▶ [WHAT YOU HAVE TO DO] Reply with nothing but the number of lines in the data below where the word "assert" occurs.

Stored data

★ ★ ★

(** * WhatsApp group chat analyser: transcript parser and timeline aggregation

    A shallow embedding of [data_processor.py], [analysis_engine.py] and of
    the copy of both that [app.py] carries, together with the parts of
    Python's [str], [re] and of pandas that they call.

    Python strings are sequences of Unicode code points: a character is the
    number of its code point and a string is a list of characters. *)

From Stdlib Require Import List NArith ZArith Bool String Ascii Lia Arith.
From Stdlib Require Import Sorting.Sorted Sorting.Permutation.
Import ListNotations.

Set Implicit Arguments.

(** ** Characters and strings *)

Definition char : Type := N.
Definition str : Type := list char.

(** An ASCII literal of the source, as a Python string. *)
Definition u (s : string) : str := map N_of_ascii (list_ascii_of_string s).

Definition str_eqb (a b : str) : bool :=
  if list_eq_dec N.eq_dec a b then true else false.

Definition nonempty (s : str) : bool :=
  match s with [] => false | _ :: _ => true end.

(** U+202F NARROW NO-BREAK SPACE, U+200E LEFT-TO-RIGHT MARK,
    U+200F RIGHT-TO-LEFT MARK. *)
Definition NNBSP : char := 8239%N.
Definition LRM : char := 8206%N.
Definition RLM : char := 8207%N.

Section CharacterClasses.
Local Open Scope N_scope.

(** [str.isspace] on one character, which is also what [\s] matches in a
    [str] pattern and what [str.strip] removes: U+0009..U+000D,
    U+001C..U+0020, U+0085, U+00A0, U+1680, U+2000..U+200A, U+2028, U+2029,
    U+202F, U+205F, U+3000. *)
Definition isspace (c : char) : bool :=
  ((9 <=? c) && (c <=? 13)) || ((28 <=? c) && (c <=? 32))
  || (c =? 133) || (c =? 160) || (c =? 5760)
  || ((8192 <=? c) && (c <=? 8202))
  || (c =? 8232) || (c =? 8233) || (c =? 8239) || (c =? 8287) || (c =? 12288).

(** The decimal digits of the Unicode database (category Nd) come in runs of
    ten consecutive code points, zero first; the table lists the first code
    point of every run. *)
Definition decimal_runs : list N :=
  [ 48; 1632; 1776; 1984; 2406; 2534; 2662; 2790; 2918; 3046; 3174; 3302;
    3430; 3558; 3664; 3792; 3872; 4160; 4240; 6112; 6160; 6470; 6608; 6784;
    6800; 6992; 7088; 7232; 7248; 42528; 43216; 43264; 43472; 43504; 43600;
    44016; 65296; 66720; 68912; 69734; 69872; 69942; 70096; 70384; 70736;
    70864; 71248; 71360; 71472; 71904; 72016; 72784; 73040; 73120; 73552;
    92768; 92864; 93008; 120782; 120792; 120802; 120812; 120822; 123200;
    123632; 124144; 125264; 130032 ].
(** The two dates and what separates them. *)
Lemma closing_range_hit (X ws2 ws3 Y post : list N) sep k s f :
  Forall (λ c, c ∈ date_chars) X → X ≠ [] →
  Forall (λ c, c ∈ blank_chars) ws2 → sep ∈ lit "–-" →
  Forall (λ c, c ∈ blank_chars) ws3 →
  Forall (λ c, c ∈ date_chars) Y → Y ≠ [] →
  ends_date post →
  (tight ws2 sep → (chr "-" ∉ Y) ∧ no_dash_ahead post) →
  ms_rest s = X ++ ws2 ++ [sep] ++ ws3 ++ Y ++ post →
  k (set_cap 2 (ms_pos s + length X + length ws2 + 1 + length ws3)
       (ms_pos s + length X + length ws2 + 1 + length ws3 + length Y)
       (after (ws2 ++ [sep] ++ ws3 ++ Y) post
          (set_cap 1 (ms_pos s) (ms_pos s + length X)
             (after X (ws2 ++ [sep] ++ ws3 ++ Y ++ post) s)))) = Some f →
  mtch U IC (Group 1 date_token) (mtch U IC closing_tail k) s = Some f.
Proof.
  intros HX HXne Hws2 Hsep Hws3 HY HYne Hpost Htight Hr Hk.
  pose proof (ends_date_facts post Hpost) as Hpost_tok.
  destruct (sep_char_facts sep Hsep) as (_ & _ & Hsep_ne & Hsep_eq).
  assert (Forall (λ c, in_set U IC token_items c = true) X) as HXin.
  { apply Forall_impl with (1 := HX). intros c Hc.
    by destruct (date_char_facts c Hc) as (? & _). }
  assert (Forall (λ c, in_set U IC token_items c = true) Y) as HYin.
  { apply Forall_impl with (1 := HY). intros c Hc.
    by destruct (date_char_facts c Hc) as (? & _). }
  assert (∀ s1, ms_rest s1 = ws2 ++ [sep] ++ ws3 ++ Y ++ post →
            ms_pos s1 = ms_pos s + length X →
            s1 = after X (ws2 ++ [sep] ++ ws3 ++ Y ++ post) s →
            mtch U IC closing_tail k
              (set_cap 1 (ms_pos s) (ms_pos s1) s1) = Some f) as Hgo.
  { intros s1 Hr1 Hp1 ->.
    apply closing_tail_hit with (ws2 := ws2) (ws3 := ws3) (Y := Y) (post := post)
      (sep := sep); done. }
  rewrite mtch_Group. unfold date_token, plus.
  destruct (decide (ws2 = [] ∧ sep = chr "-")) as [Ht|Hloose].
  - (* a hyphen right after the first date: the run goes on past it *)
    destruct (Htight Ht) as (Hhy & Hahead).
    destruct (no_dash_ahead_facts post Hahead)
      as (wsp & restp & Epost & Hwsp & Hpost_sp & Hpost_sep).
    destruct Ht as [-> ->].
    assert (Forall (λ c, in_set U IC [CSpace] c = false) Y
            ∧ Forall (λ c, in_set U IC sep_items c = false) Y) as [HYsp HYsep].
    { split; apply Forall_forall; intros c Hc;
        destruct (date_char_facts c (proj1 (Forall_forall _ _) HY c Hc))
          as (_ & _ & Hsp & Hns); [done|].
      apply Hns. by intros ->. }
    destruct ws3 as [|b ws3'] eqn:Ews3.
    + apply rep_set_backtrack with (w1 := X) (w2 := [chr "-"] ++ Y) (rest := post);
        [done| |done| |destruct X; [done | simpl; lia]|].
      * apply Forall_app. split; [done|]. apply Forall_cons. split; [|done].
        by apply Hsep_eq.
      * intros j Hj. destruct j as [|j]; [lia|]. cbv beta.
        destruct (drop j Y) as [|y Y'] eqn:Ed.
        -- apply closing_tail_miss with (ws := wsp) (rest := restp); try done.
           simpl. by rewrite Ed.
        -- apply (Forall_drop _ j) in HYsp, HYsep. rewrite Ed in HYsp, HYsep.
           apply Forall_cons in HYsp as [Hysp _], HYsep as [Hysep _].
           apply closing_tail_miss with (ws := []) (rest := (y :: Y') ++ post);
             try done.
           simpl. by rewrite Ed.
      * cbv beta. apply Hgo; try done; simpl; lia.
    + assert (b ∈ blank_chars) as Hb by (by apply Forall_cons in Hws3 as [? _]).
      destruct (blank_char_facts b Hb) as (_ & _ & Hbtok & _).
      apply rep_set_backtrack with (w1 := X) (w2 := [chr "-"])
        (rest := (b :: ws3') ++ Y ++ post);
        [done| |done| |destruct X; [done | simpl; lia]|].
      * apply Forall_app. split; [done|]. apply Forall_cons. split; [|done].
        by apply Hsep_eq.
      * intros j Hj. assert (j = 1) as -> by (simpl in Hj; lia). cbv beta.
        apply closing_tail_miss with (ws := b :: ws3') (rest := Y ++ post);
          try done.
        -- destruct Y as [|y Y']; [done|]. by apply Forall_cons in HYsp as [? _].
        -- destruct Y as [|y Y']; [done|]. by apply Forall_cons in HYsep as [? _].
      * cbv beta. apply Hgo; try done; simpl; lia.
  - (* whitespace or an en dash ends the first date *)
    apply rep_set_longest with (w := X) (rest := ws2 ++ [sep] ++ ws3 ++ Y ++ post);
      [done|done| |destruct X; [done | simpl; lia]|].
    + destruct ws2 as [|b ws2'].
      * simpl. apply Hsep_ne. intros ->. by apply Hloose.
      * apply Forall_cons in Hws2 as [Hb _].
        by destruct (blank_char_facts b Hb) as (_ & _ & ? & _).
    + cbv beta. apply Hgo; try done; simpl; lia.
Qed.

★ ★ ★

▶ [THE COMPLETED TASK] 6